The next-gene sequencing procedure encompasses fragmenting RNA or DNA into different pieces, involving adapters, sequencing libraries, and reassembling all to produce a genomic sequence. In principle, the overall concept is similar to capillary electrophoresis.
The next-generation sequencing includes four basic steps –
- The library preparation
- The cluster generation
- The sequencing, and
- The alignment & data analysis
For BRCA1 and 2 Complete Gene sequencing, the testing for hereditary breast/ovarian cancer relies on laborious molecular tools. These use Sanger sequencing to scan for the mutations in BRCA1 & BRCA2 genes. Here’s everything to learn about BRCA1 & BRCA2.
What do you mean by BRCA1 & BRCA2?
At times referred to as tumour suppressor genes, breast cancer gene one or BRCA1 and breast cancer gene two or BRCA2 are genes producing proteins that repair the damaged DNA. The tumour suppressor genes are the gene type that produces a protein known as a tumour suppressor protein. It controls cell growth. Mutations in the tumour suppressor genes result in cancer – antioncogene.
Every individual comprises two copies of tumour suppressor genes. One of them is inherited from each parent. Individuals who inherit the harmful variant have higher risks of cancer, mostly ovarian or breast cancer. Individuals inheriting a harmful variant of tumour suppressor genes or BRCA 1 & BRCA 2 may develop cancer at a young age.
Every kid of parents carrying mutations in one of the genes has a greater chance of inheriting this mutation. The inherited mutations are known as germline mutations and are present from birth in the cells.
Suppose an individual inherits a harmful variant in the BRCA1 or BRCA2 from a parent. They might have also inherited a normal gene copy from another parent. However, this normal copy may change or be lost in certain cells in one’s body during the lifetime. This type of change is referred to as somatic alteration. Cells without any functional BRCA1 or BRCA2 proteins may grow out of control & become cancerous.

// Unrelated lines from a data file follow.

(* ===== verification/Totp.v ===== *)
(** TOTP configuration ([server/src/totp.rs]) over the [totp_rs] crate, a parameter. *)
From S2P Require Import Prelude RustStd Models.

Inductive Algorithm := SHA1 | SHA256 | SHA512.
#[export] Instance Algorithm_eq_dec : EqDecision Algorithm.
Proof. solve_decision. Defined.

(** * The [totp_rs] crate *)
Class TotpRs := {
  TOTP : Type;
  (** [TOTP::new(algorithm, digits, skew, step, secret, issuer, account_name)] *)
  totp_new : Algorithm → Z → Z → Z → string → option string → string → Result TOTP string;
  (** [Secret::Encoded(s).to_bytes()] *)
  secret_to_bytes : string → Result string string;
  totp_get_secret_base32 : TOTP → string;
  totp_get_url : TOTP → string;
  (** [check_current] at the given Unix time *)
  totp_check : TOTP → Z → string → Result bool string;
}.

(** * [TotpParams] *)
Record TotpParams := mkTotpParams {
  tp_algorithm : Algorithm;
  tp_digits : Z;
  tp_skew : Z;
  tp_step : Z;
}.
Definition TotpParams_default : TotpParams := mkTotpParams SHA1 6 1 30.

Definition realm_params_to_totp_params (p : TotpRealmParams) : Result TotpParams AuthError :=
  let other := to_ascii_uppercase (trp_algorithm p) in
  let? algorithm :=
    (if decide (other = "SHA1") then Ok SHA1
     else if decide (other = "SHA256") then Ok SHA256
     else if decide (other = "SHA512") then Ok SHA512
     else Err (Totp ("Unknown TOTP algorithm '" +:+ other +:+
            "'; supported values: SHA1, SHA256, SHA512"))) in
  Ok (mkTotpParams algorithm 6 1 (trp_step p)).

Section totps.
Context `{TotpRs}.

Definition totp_build (params : TotpParams) (secret_bytes : string) (issuer : option string)
    (account_name : string) : Result TOTP AuthError :=
  map_err (λ e, Totp ("Failed to create TOTP: " +:+ e))
    (totp_new (tp_algorithm params) (tp_digits params) (tp_skew params) (tp_step params)
       secret_bytes issuer account_name).

(** [Totps::from_secret] *)
Definition from_secret (secret_base32 : string) (issuer : option string)
    (account_name : string) (params : option TotpParams) : Result TOTP AuthError :=
  let params := default TotpParams_default params in
  let? secret_bytes := map_err (λ e, Totp ("Invalid Base32 secret: " +:+ e))
                         (secret_to_bytes secret_base32) in
  totp_build params secret_bytes issuer account_name.

(** [Totps::with_params_and_account]; [secret] is the raw secret drawn by
    [Secret::generate_secret], for which [to_bytes] is the identity. *)
Definition with_params_and_account (secret : string) (params : TotpParams)
    (issuer : option string) (account_name : string) : Result TOTP AuthError :=
  totp_build params secret issuer account_name.

(** [Totps::new] *)
Definition Totps_new (secret : string) : Result TOTP AuthError :=
  with_params_and_account secret TotpParams_default None "".

(** [Totps::validate_token] at time [now] *)
Definition validate_token (totp : TOTP) (now : Z) (token : string) : Result bool AuthError :=
  map_err (λ e, Totp ("System time error: " +:+ e)) (totp_check totp now token).

(** [create_totp_secret] / [Totps::generate_secret_and_totps] *)
Definition create_totp_secret (secret issuer account_name : string)
    (params : option TotpParams) : Result (TOTP * string) AuthError :=
  let? totps := with_params_and_account secret (default TotpParams_default params)
                  (Some issuer) account_name in
  Ok (totps, totp_get_secret_base32 totps).
End totps.
(** ** AppRole *)
Definition pg_approle_row (role : AppRole) : PgAppRoleRow :=
  mkPgAppRoleRow (role_role_id role) (role_secret_id_ttl_secs role) (role_token_ttl_secs role)
    (role_bind_secret_id role) (to_json_or_empty (role_token_policies role)).
(** [INSERT ... ON CONFLICT(name) DO UPDATE], under [role_id UNIQUE]. *)
Definition pg_create_approle (role : AppRole) : PgM () :=
  pg_sql (pg_params [role_name role; role_role_id role;
      to_json_or_empty (role_token_policies role)] [] ;;;
    pg_insert (λ _, true)
      (λ d, bool_decide (map_Forall (λ name row,
         po_role_id row = role_role_id role → name = role_name role) (pg_approle_roles d)))
      (λ _, true)
      (set_pg_approle_roles <[role_name role := pg_approle_row role]>)).
Definition pg_row_to_approle (name : string) (row : PgAppRoleRow) : AppRole :=
  mkAppRole name (po_role_id row) (po_secret_id_ttl_secs row) (po_token_ttl_secs row)
    (po_bind_secret_id row) (from_json_or_default (po_token_policies row)).
Definition pg_get_approle_by_role_id (role_id : string) : PgM (option AppRole) :=
  pg_select [role_id] (λ d,
    match filter (λ r, po_role_id r.2 = role_id) (map_to_list (pg_approle_roles d)) with
    | (name, row) :: _ => Some (pg_row_to_approle name row)
    | [] => None
    end).
Definition pg_get_approle_by_name (name : string) : PgM (option AppRole) :=
  pg_select [name] (λ d, pg_row_to_approle name <$> pg_approle_roles d !! name).
Definition pg_delete_approle (name : string) : PgM () :=
  pg_execute [name] [] (λ d, set_pg_app_secret_ids (filter (λ kv, sr_role_name kv.2 ≠ name))
    (set_pg_approle_roles (delete name) d)).
Definition pg_list_approle_names : PgM (list string) :=
  gets (λ d, pg_order_by id (elements (dom (pg_approle_roles d)))).

(** ** Secret ids *)
Definition pg_create_secret_id (secret_id : AppSecretId) : PgM () :=
  pg_sql (pg_params [sid_accessor secret_id; sid_role_name secret_id] [] ;;;
    pg_insert (λ _, true)
      (λ d, bool_decide (pg_app_secret_ids d !! sid_accessor secret_id = None))
      (λ d, bool_decide (is_Some (pg_approle_roles d !! sid_role_name secret_id)))
      (set_pg_app_secret_ids <[sid_accessor secret_id := mkSecretIdRow
         (sid_secret_id_hash secret_id) (sid_role_name secret_id) (sid_expiry secret_id)
         (sid_num_uses_remaining secret_id)]>)).
(** One transaction: [FOR UPDATE] locks the row that was read until its end. *)
Definition pg_consume_secret_id (now : Z) (role_name secret_id_hash : string)
    : PgM (option string) :=
  let* rows := pg_select [role_name] (λ d,
    map_to_list (filter (λ r, usable_secret_id role_name secret_id_hash now r.2)
      (pg_app_secret_ids d))) in
  match rows with
  | [] => ret None
  | (accessor, row) :: _ =>
      let num_uses := sr_num_uses_remaining row in
      (if decide (num_uses = 1%Z) then
         modify (set_pg_app_secret_ids (delete accessor))
       else if decide (num_uses > 1)%Z then
         modify (set_pg_app_secret_ids (alter decrement_uses accessor))
       else ret ()) ;;;
      ret (Some accessor)
  end.
Definition pg_destroy_secret_id (role_name accessor : string) : PgM () :=
  pg_execute [accessor; role_name] [] (set_pg_app_secret_ids (λ m,
    match m !! accessor with
    | Some row => if decide (sr_role_name row = role_name) then delete accessor m else m
    | None => m
    end)).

The Connection between Genes and Breast/Ovarian Cancer
A woman’s risk of breast or ovarian cancer is increased when she inherits a harmful variant in the BRCA1 or BRCA2. However, the level varies on the basis of mutation. According to the breast cancer reports, in 2020, 2.3 million women got diagnosed with breast cancer. By contrast, around 50 to 70 per cent of women inheriting the harmful BRCA1 variant and 40%–65% of women inheriting the BRCA2 variant can develop breast cancer by 70 to 80 years. So, the risk for women depends on a set of parameters, and some of them may not get characterized fully.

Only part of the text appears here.